You’ve probably heard from a wise grandma or two that gargling with saltwater can help cure a sore throat. But before you stand over the sink and put yourself through what feels like an open-mouthed dunk in the ocean, is the old saltwater gargle remedy even legit?
The good news: Saltwater actually does help alleviate the pain of a sore throat. “My kids know that gargling with salt water is the first thing I tell them to do when they have a sore throat,” says Dr Sam Huh, chief of otolaryngology at Mount Sinai Brooklyn.

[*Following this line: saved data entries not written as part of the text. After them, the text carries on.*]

(** * AC mesh controller: packet codec, node health monitor and controller loop

    A shallow embedding of [pi_controller/controller.py] (the mesh
    controller, node 0) together with the properties its specification
    states about it.

    Conventions of the embedding.
    - A Python [str] is a Rocq [string]; a character is a code point below
      256 (the Latin-1 range), classified as CPython classifies it.
    - [time.time()] and [datetime.now()] are integers counting
      microseconds.
    - The radio, the database connection, the sockets of the clients and
      the two clocks are the environment: an [Env] gives the outcome of
      the k-th radio write, of the k-th database transaction, of the k-th
      [sendall] to a client and the k-th reading of each clock; the state
      counts how many of each have been consumed.
    - Everything the program prints or transmits is recorded as a trace of
      [effect]s; an exception that leaves a function is the outcome
      [Raised]. *)

From Stdlib Require Import List ZArith NArith Bool Lia String Ascii DecimalString.
Import ListNotations.

Local Open Scope string_scope.
Local Open Scope Z_scope.

(* ====================================================================== *)
(** * Python built-ins used by the controller *)
(* ====================================================================== *)

Module Py.

Definition code (c : ascii) : N := N_of_ascii c.

Definition between (lo hi : N) (c : ascii) : bool :=
  ((lo <=? code c) && (code c <=? hi))%N.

The bad news: Saltwater doesn’t cure a sore throat. The vast majority of sore throats are viral, not bacterial, Dr Huh says, and they go away on their own in three to seven days. For the most part, your body has all the tools it needs to cure a sore throat. But it takes time, and you certainly don’t want to sit around with a dry and painful throat while you wait for your body to work its magic. So, in the meantime, gargling salt water is one of the tricks that can help make sore throats a little less painful.
Let’s get into the nitty-gritty details, so you can decide for yourself if a little saltwater is just what you need for your throat pain.
Does gargling saltwater kill bacteria in the throat?
“Saltwater is hypertonic,” Dr Huh says. That means that saltwater has a higher osmotic pressure than the fluid in your cells. So when you submerge the cells in your throat in saltwater, the liquid in your cells gets drawn to the surface and so does any virus or bacteria that are in your throat, meaning you might be able to spit some out along with the saltwater.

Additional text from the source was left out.